* [AIM OF THE EXERCISE]
Up to and including the line with "unfold event_pending, after_claim, seconds_before.", copy the records below exactly from their first line.

== EXERCISE DATA ==

(* ===== verification/Progress.v ===== *)
(** * No waiting job is out of reach

    Whatever has happened to the system, through crashes, outages and lost
    channels, a job that waits can still be processed: there are steps, ticks of
    a dispatcher or the return of a delivery to its queue, after which the broker
    holds a message about it, and the delivery of that message processes it. *)
From S2P Require Import Prelude Json Postgres Amqp Programs Effects Retry Worker Api Lifecycle Transactions Delivery Processing System RateLimiter Http Sample Dispatch Pipeline Safety.
#[local] Open Scope stdpp_scope.

Section progress.
Context `{Pg} {B : Type} `{Broker B}.
Implicit Types s : sys B.

Lemma fresh_tag_exists s : exists t, fresh_tag t s.
Proof.
  exists (fresh (dom (s_procs s) ∪ dom (w_unacked (s_world s)))).
  pose proof (is_fresh (dom (s_procs s) ∪ dom (w_unacked (s_world s)))) as Hf.
  apply not_elem_of_union in Hf as [Hp Hu]. split; by apply not_elem_of_dom.
Qed.

(** Batches, one after the other, as steps of the system. *)
Lemma steps_ticks cl ticks s :
  Forall (fun cs => forall n, sane (cs n)) ticks ->
  exists procs, rtc (step cl) s (mkSys (dispatch_ticks ticks (s_world s)) procs).
Proof.
  intros Hall. revert s. induction Hall as [|cs ticks Hcs _ IH]; intros s.
  { exists (s_procs s). by destruct s. }
  destruct (fresh_tag_exists s) as [t Ht].
  destruct (run dispatchOutboxBatch cs (s_world s)) as [[r w'] cs'] eqn:Hrun.
  pose proof (steps_dispatch cl s t cs r w' cs' Ht Hcs Hrun) as Hsteps.
  destruct (IH (mkSys w' (<[t := Dispatcher (ended r)]> (s_procs s)))) as [procs Hp].
  exists procs. etrans; [exact Hsteps|]. cbn [dispatch_ticks foldl].
  assert (dispatch_tick (s_world s) cs = w') as -> by (unfold dispatch_tick; by rewrite Hrun).
  exact Hp.
Qed.

(** An instant at which the event is not claimed any more. *)
Definition after_claim (e : OutboxEvent) : Z :=
  match ev_claimed_at e with
  | Some t => t + STALE_CLAIM_THRESHOLD_SECONDS * 1000000 + 1
  | None => 0
  end.

Lemma pending_after_claim e :
  unpublished e = true -> event_pending (after_claim e) STALE_CLAIM_THRESHOLD_SECONDS e = true.
Proof.
  unfold event_pending, after_claim, seconds_before. intros ->. simpl.
  destruct (ev_claimed_at e) as [t|]; [|done]. apply Z.ltb_lt. lia.
Qed.

(** The broker will hand out a message about the job, and the handler that gets
    it, at any instant and whatever tag it has, processes the job as specified,
    if nothing fails then. *)
Definition within_reach (u : string) (j : Job) (w : world B) : Prop :=
  exists text, held (w_broker w) text /\ text_job text = Some u
    /\ forall lo hi sync tag m b cs,
         m_content m = text -> within (healthy lo hi) cs ->
         exists w' cs' t, lo <= t <= hi
           /\ run (on_message sync (Some (tag, text))) cs (handed tag m b w) = (Ok tt, w', cs')
           /\ jobs (w_db w') = <[u := job_after (job_outcome j) t j]> (jobs (w_db w))
           /\ w_unacked w' = delete tag (w_unacked w).

Lemma held_within_reach u j w text :
  held (w_broker w) text -> text_job text = Some u ->
  jobs (w_db w) !! u = Some j -> waiting false j = true ->
  j_attempt_count j + 1 <= INT4_MAX -> j_total_attempt_count j + 1 <= INT4_MAX ->
  within_reach u j w.
Proof.
  intros Hheld Htext Hj Hw Hatt Htot. exists text. split; [done|]. split; [done|].
  intros lo hi sync tag m b cs Hm Hcs.
  unfold text_job, message_param in Htext.
  destruct (JSON_parse text) as [content|] eqn:Hparse; [|done]. simpl in Htext.
  destruct (message_job_id content) as [jobId|e] eqn:Hid; [|done].
  assert (wp (healthy lo hi) (on_message sync (Some (tag, text)))
    (fun r w' => r = Ok tt /\ delivered lo hi tag jobId u j (handed tag m b w) w') (handed tag m b w))
    as Hwp.
  { apply wp_healthy_on_message with (content := content); try done.
    - unfold waiting in Hw. unfold claimable. simpl in Hw. by rewrite Hw.
    - simpl. rewrite lookup_insert_eq. by eexists. }
  apply (wp_run _ _ _ _ _ Hcs) in Hwp. destruct (run _ cs _) as [[r w'] cs'].
  destruct Hwp as (-> & t & Ht & Hd & _ & Hu & _). exists w', cs', t.
  split; [done|]. split; [done|]. split; [by rewrite Hd|].
  rewrite Hu. simpl. by rewrite delete_insert_eq.
Qed.

Lemma waiting_any cl j : waiting cl j = true -> waiting false j = true.
Proof. unfold waiting. destruct cl; simpl; [|done]. rewrite orb_false_r. by intros ->. Qed.

(** In a reachable state ticks of a dispatcher, or the return of a delivery,
    bring a message about a waiting job to the broker; they change no job. *)
Lemma waiting_held cl s u j :
  reachable cl s -> jobs (w_db (s_world s)) !! u = Some j -> waiting cl j = true ->
  exists s' text, rtc (step cl) s s' /\ jobs (w_db (s_world s')) = jobs (w_db (s_world s))
    /\ held (w_broker (s_world s')) text /\ text_job text = Some u.
Proof.
  intros Hr Hj Hw. pose proof (reachable_in_flight _ _ _ _ Hr Hj Hw) as Hfl.
  destruct (reachable_inv _ _ Hr) as (γ & spent & Hinv).
  pose proof (inv_wf _ _ _ _ Hinv) as Hwf. pose proof (wf_jobs _ Hwf u j Hj) as [_ Hcan _ _ _ _].
  destruct Hfl as [(v & e & He & Hev & Hun)|[(text & Hheld & Htext)|(t & m & Hm & Htext)]].
  - set (now := after_claim e). set (n := size (backlog (w_db (s_world s)))).
    set (ticks := replicate n (fun _ : nat => calm now u)).
    destruct (steps_ticks cl ticks s) as [procs Hsteps].
    { apply Forall_replicate. intros _. by split. }
    exists (mkSys (dispatch_ticks ticks (s_world s)) procs), (m_content (created_message u)).
    split; [exact Hsteps|].
    pose proof (event_id _ _ _ (wf_events _ Hwf v e He)) as <-.
    destruct (ticks_drain now now ticks e (s_world s)) as [Htick [_ Hq]].
    + done.
    + apply Hinv.
    + apply undisturbed_ticks.
    + done.
    + by apply pending_after_claim.
    + unfold ticks. rewrite length_replicate. unfold BATCH_SIZE. lia.
    + split; [exact (ticked_jobs _ _ Htick)|]. rewrite Hev in Hq.
      split; [|by apply text_job_created].
      exists (created_message u). split; [done|]. by left.
  - by exists s, text.
  - destruct (inv_unacked _ _ _ _ Hinv t m Hm) as (Hexp & p & Hp).
    exists (mkSys (return_delivery t (s_world s)) (delete t (s_procs s))), (m_content m).
    split; [apply rtc_once; by eapply step_crash|]. simpl. unfold return_delivery. rewrite Hm.
    split; [done|]. split; [by apply held_requeued|done].
Qed.

(** No waiting job is out of reach.  From every reachable state, through
    whatever crashes, outages and lost channels, for every job that is QUEUED
    (or RETRYING, as long as no channel is lost under a running handler) there
    are steps of the system that leave the job as it is and lead to a state in
    which the broker holds a message about it whose delivery, when nothing
    fails, processes the job as specified and is acknowledged. *)
Theorem waiting_job_within_reach closures s u j :
  reachable closures s -> jobs (w_db (s_world s)) !! u = Some j ->
  waiting closures j = true -> j_total_attempt_count j + 1 <= INT4_MAX ->
  exists s', rtc (step closures) s s' /\ jobs (w_db (s_world s')) !! u = Some j
    /\ within_reach u j (s_world s').
Proof.
  intros Hr Hj Hw Htot. destruct (waiting_held _ _ _ _ Hr Hj Hw) as (s' & text & Hs & Hjobs & Hh & Ht).
  assert (jobs (w_db (s_world s')) !! u = Some j) as Hj' by by rewrite Hjobs.
  exists s'. split; [done|]. split; [done|].
  destruct (reachable_inv _ _ Hr) as (γ & spent & Hinv).
  destruct (wf_jobs _ (inv_wf _ _ _ _ Hinv) u j Hj) as [_ _ Hatt _ _ _].
  eapply held_within_reach; try done; [by eapply waiting_any|lia].
Qed.
End progress.

(** ** The property, on a concrete state *)

(** A job was just created; its event is pending. *)
Lemma waiting_job_within_reach_witness :
  let s := state_created sample_input in
  exists j s', jobs (w_db (s_world s)) !! uuid_a = Some j
    /\ rtc (step true) s s' /\ jobs (w_db (s_world s')) !! uuid_a = Some j
    /\ within_reach uuid_a j (s_world s').
Proof.
  destruct (jobs (w_db (s_world (state_created sample_input))) !! uuid_a) as [j|] eqn:Hj;
    [|vm_compute in Hj; discriminate Hj].
  destruct (waiting_job_within_reach true (state_created sample_input) uuid_a j) as (s' & H1 & H2 & H3).
  - apply reach_created.
  - exact Hj.
  - vm_compute in Hj. injection Hj as <-. reflexivity.
  - vm_compute in Hj. injection Hj as <-. discriminate.
  - exists j, s'. split; [exact Hj|]. split; [exact H1|]. by split.
Defined.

===

* [WRITTEN REPLY]
(* ===== verification/Progress.v ===== *)
(** * No waiting job is out of reach

    Whatever has happened to the system, through crashes, outages and lost
    channels, a job that waits can still be processed: there are steps, ticks of
    a dispatcher or the return of a delivery to its queue, after which the broker
    holds a message about it, and the delivery of that message processes it. *)
From S2P Require Import Prelude Json Postgres Amqp Programs Effects Retry Worker Api Lifecycle Transactions Delivery Processing System RateLimiter Http Sample Dispatch Pipeline Safety.
#[local] Open Scope stdpp_scope.

Section progress.
Context `{Pg} {B : Type} `{Broker B}.
Implicit Types s : sys B.

Lemma fresh_tag_exists s : exists t, fresh_tag t s.
Proof.
  exists (fresh (dom (s_procs s) ∪ dom (w_unacked (s_world s)))).
  pose proof (is_fresh (dom (s_procs s) ∪ dom (w_unacked (s_world s)))) as Hf.
  apply not_elem_of_union in Hf as [Hp Hu]. split; by apply not_elem_of_dom.
Qed.

(** Batches, one after the other, as steps of the system. *)
Lemma steps_ticks cl ticks s :
  Forall (fun cs => forall n, sane (cs n)) ticks ->
  exists procs, rtc (step cl) s (mkSys (dispatch_ticks ticks (s_world s)) procs).
Proof.
  intros Hall. revert s. induction Hall as [|cs ticks Hcs _ IH]; intros s.
  { exists (s_procs s). by destruct s. }
  destruct (fresh_tag_exists s) as [t Ht].
  destruct (run dispatchOutboxBatch cs (s_world s)) as [[r w'] cs'] eqn:Hrun.
  pose proof (steps_dispatch cl s t cs r w' cs' Ht Hcs Hrun) as Hsteps.
  destruct (IH (mkSys w' (<[t := Dispatcher (ended r)]> (s_procs s)))) as [procs Hp].
  exists procs. etrans; [exact Hsteps|]. cbn [dispatch_ticks foldl].
  assert (dispatch_tick (s_world s) cs = w') as -> by (unfold dispatch_tick; by rewrite Hrun).
  exact Hp.
Qed.

(** An instant at which the event is not claimed any more. *)
Definition after_claim (e : OutboxEvent) : Z :=
  match ev_claimed_at e with
  | Some t => t + STALE_CLAIM_THRESHOLD_SECONDS * 1000000 + 1
  | None => 0
  end.

Lemma pending_after_claim e :
  unpublished e = true -> event_pending (after_claim e) STALE_CLAIM_THRESHOLD_SECONDS e = true.
Proof.
  unfold event_pending, after_claim, seconds_before. intros ->. simpl.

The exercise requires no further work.